BEGIN
(** The allocator behind [allocate_output]: [avail] elements can still be
    handed out; a new buffer shows whatever [residue] holds from [cursor] on. *)
Record Allocator (Dtype : Type) : Type := mkAllocator {
  avail : Z;
  residue : nat -> Dtype;
  cursor : nat
}.
Arguments mkAllocator {Dtype} avail residue cursor.
Arguments avail {Dtype} _.
Arguments residue {Dtype} _.
Arguments cursor {Dtype} _.

Definition allocate {Dtype} (a : Allocator Dtype) (n : Z)
  : option (list Dtype * Allocator Dtype) :=
  if n <=? avail a then
    Some (map (residue a) (seq (cursor a) (Z.to_nat n)),
          mkAllocator (avail a - n) (residue a) (cursor a + Z.to_nat n)%nat)
  else None.

Record OpKernelContext (Dtype : Type) : Type := mkContext {
  inputs : list (Tensor Dtype);
  outputs : gmap nat (Tensor Dtype);
  status : Status;
  allocator : Allocator Dtype
}.
Arguments mkContext {Dtype} inputs outputs status allocator.
Arguments inputs {Dtype} _.
Arguments outputs {Dtype} _.
Arguments status {Dtype} _.
Arguments allocator {Dtype} _.

(** The context a kernel is started with. *)
Definition start {Dtype} (ins : list (Tensor Dtype)) (a : Allocator Dtype)
  : OpKernelContext Dtype :=
  mkContext ins ∅ OK a.

Section Context_ops.
Context {Dtype : Type} `{RealNumberType Dtype}.

(** [context->input(i)]; the runtime CHECKs the index. *)
Definition input (context : OpKernelContext Dtype) (i : nat) : Exec (Tensor Dtype) :=
  match inputs context !! i with
  | Some t => Done t
  | None => Crash CheckFailure
  end.

(** [context->allocate_output(index, shape, &output)]. *)
Definition allocate_output (index : nat) (sh : TensorShape)
    (context : OpKernelContext Dtype) : Status * OpKernelContext Dtype :=
  match allocate (allocator context) (num_elements sh) with
  | Some (buf, a) =>
      (OK, mkContext (inputs context)
             (<[index := mkTensor sh buf]> (outputs context))
             (status context) a)
  | None => (ResourceExhausted, context)
  end.

(** What OP_REQUIRES_OK does with a status that is not OK, before it
    returns from [Compute]. *)
Definition CtxFailure (s : Status) (context : OpKernelContext Dtype)
  : OpKernelContext Dtype :=
  mkContext (inputs context) (outputs context) s (allocator context).

(** The tensor behind the pointer that [allocate_output] filled in. *)
Definition output_at (index : nat) (context : OpKernelContext Dtype)
  : Exec (Tensor Dtype) :=
  match outputs context !! index with
  | Some t => Done t
  | None => Crash OutOfBounds
  end.

(** The buffer of output [index] after the writes through its pointer. *)
Definition written (index : nat) (buf : list Dtype)
    (context : OpKernelContext Dtype) : OpKernelContext Dtype :=
  mkContext (inputs context)
    (alter (fun t => mkTensor (shape t) buf) index (outputs context))
    (status context) (allocator context).

(** [output->flat<Dtype>().setZero()]. *)
Definition setZero (index : nat) (context : OpKernelContext Dtype)
  : OpKernelContext Dtype :=
  mkContext (inputs context)
    (alter (fun t => mkTensor (shape t) (replicate (length (flat t)) dt_zero))
           index (outputs context))
    (status context) (allocator context).
End Context_ops.

(* ================================================================== *)
(** * The kernels                                                      *)
(* ================================================================== *)

Section Kernels.
Context {Dtype : Type} `{RealNumberType Dtype}.

(** ** Forward pass, CPU: [MatrixAddOp<Device, Dtype>::Compute] *)

(** The statement of the innermost loop (line 122). *)
Definition forward_assign (bias_ : float)
    (matrix_a_tensor matrix_b_tensor : TensorMap4 Dtype)
    (out_dims : Z * Z * Z * Z) (b r c d : Z) (out : list Dtype)
  : Exec (list Dtype) :=
  do x <- load (data4 matrix_a_tensor) (index4 (dims4 matrix_a_tensor) b r c d);
  do y <- load (data4 matrix_b_tensor) (index4 (dims4 matrix_b_tensor) b r c d);
  store out (index4 out_dims b r c d) (add_with_bias bias_ x y).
END
Each entry, exactly as written, should be set down once more.

(** The allocator behind [allocate_output]: [avail] elements can still be
    handed out; a new buffer shows whatever [residue] holds from [cursor] on. *)
Record Allocator (Dtype : Type) : Type := mkAllocator {
  avail : Z;
  residue : nat -> Dtype;
  cursor : nat
}.
Arguments mkAllocator {Dtype} avail residue cursor.
Arguments avail {Dtype} _.
Arguments residue {Dtype} _.
Arguments cursor {Dtype} _.

Definition allocate {Dtype} (a : Allocator Dtype) (n : Z)
  : option (list Dtype * Allocator Dtype) :=
  if n <=? avail a then
    Some (map (residue a) (seq (cursor a) (Z.to_nat n)),
          mkAllocator (avail a - n) (residue a) (cursor a + Z.to_nat n)%nat)
  else None.

Record OpKernelContext (Dtype : Type) : Type := mkContext {
  inputs : list (Tensor Dtype);
  outputs : gmap nat (Tensor Dtype);
  status : Status;
  allocator : Allocator Dtype
}.
Arguments mkContext {Dtype} inputs outputs status allocator.
Arguments inputs {Dtype} _.
Arguments outputs {Dtype} _.
Arguments status {Dtype} _.
Arguments allocator {Dtype} _.

(** The context a kernel is started with. *)
Definition start {Dtype} (ins : list (Tensor Dtype)) (a : Allocator Dtype)
  : OpKernelContext Dtype :=
  mkContext ins ∅ OK a.

Section Context_ops.
Context {Dtype : Type} `{RealNumberType Dtype}.

(** [context->input(i)]; the runtime CHECKs the index. *)
Definition input (context : OpKernelContext Dtype) (i : nat) : Exec (Tensor Dtype) :=
  match inputs context !! i with
  | Some t => Done t
  | None => Crash CheckFailure
  end.

(** [context->allocate_output(index, shape, &output)]. *)
Definition allocate_output (index : nat) (sh : TensorShape)
    (context : OpKernelContext Dtype) : Status * OpKernelContext Dtype :=
  match allocate (allocator context) (num_elements sh) with
  | Some (buf, a) =>
      (OK, mkContext (inputs context)
             (<[index := mkTensor sh buf]> (outputs context))
             (status context) a)
  | None => (ResourceExhausted, context)
  end.

(** What OP_REQUIRES_OK does with a status that is not OK, before it
    returns from [Compute]. *)
Definition CtxFailure (s : Status) (context : OpKernelContext Dtype)
  : OpKernelContext Dtype :=
  mkContext (inputs context) (outputs context) s (allocator context).

(** The tensor behind the pointer that [allocate_output] filled in. *)
Definition output_at (index : nat) (context : OpKernelContext Dtype)
  : Exec (Tensor Dtype) :=
  match outputs context !! index with
  | Some t => Done t
  | None => Crash OutOfBounds
  end.

(** The buffer of output [index] after the writes through its pointer. *)
Definition written (index : nat) (buf : list Dtype)
    (context : OpKernelContext Dtype) : OpKernelContext Dtype :=
  mkContext (inputs context)
    (alter (fun t => mkTensor (shape t) buf) index (outputs context))
    (status context) (allocator context).

(** [output->flat<Dtype>().setZero()]. *)
Definition setZero (index : nat) (context : OpKernelContext Dtype)
  : OpKernelContext Dtype :=
  mkContext (inputs context)
    (alter (fun t => mkTensor (shape t) (replicate (length (flat t)) dt_zero))
           index (outputs context))
    (status context) (allocator context).
End Context_ops.

(* ================================================================== *)
(** * The kernels                                                      *)
(* ================================================================== *)

Section Kernels.
Context {Dtype : Type} `{RealNumberType Dtype}.

(** ** Forward pass, CPU: [MatrixAddOp<Device, Dtype>::Compute] *)

(** The statement of the innermost loop (line 122). *)
Definition forward_assign (bias_ : float)
    (matrix_a_tensor matrix_b_tensor : TensorMap4 Dtype)
    (out_dims : Z * Z * Z * Z) (b r c d : Z) (out : list Dtype)
  : Exec (list Dtype) :=
  do x <- load (data4 matrix_a_tensor) (index4 (dims4 matrix_a_tensor) b r c d);
  do y <- load (data4 matrix_b_tensor) (index4 (dims4 matrix_b_tensor) b r c d);
  store out (index4 out_dims b r c d) (add_with_bias bias_ x y).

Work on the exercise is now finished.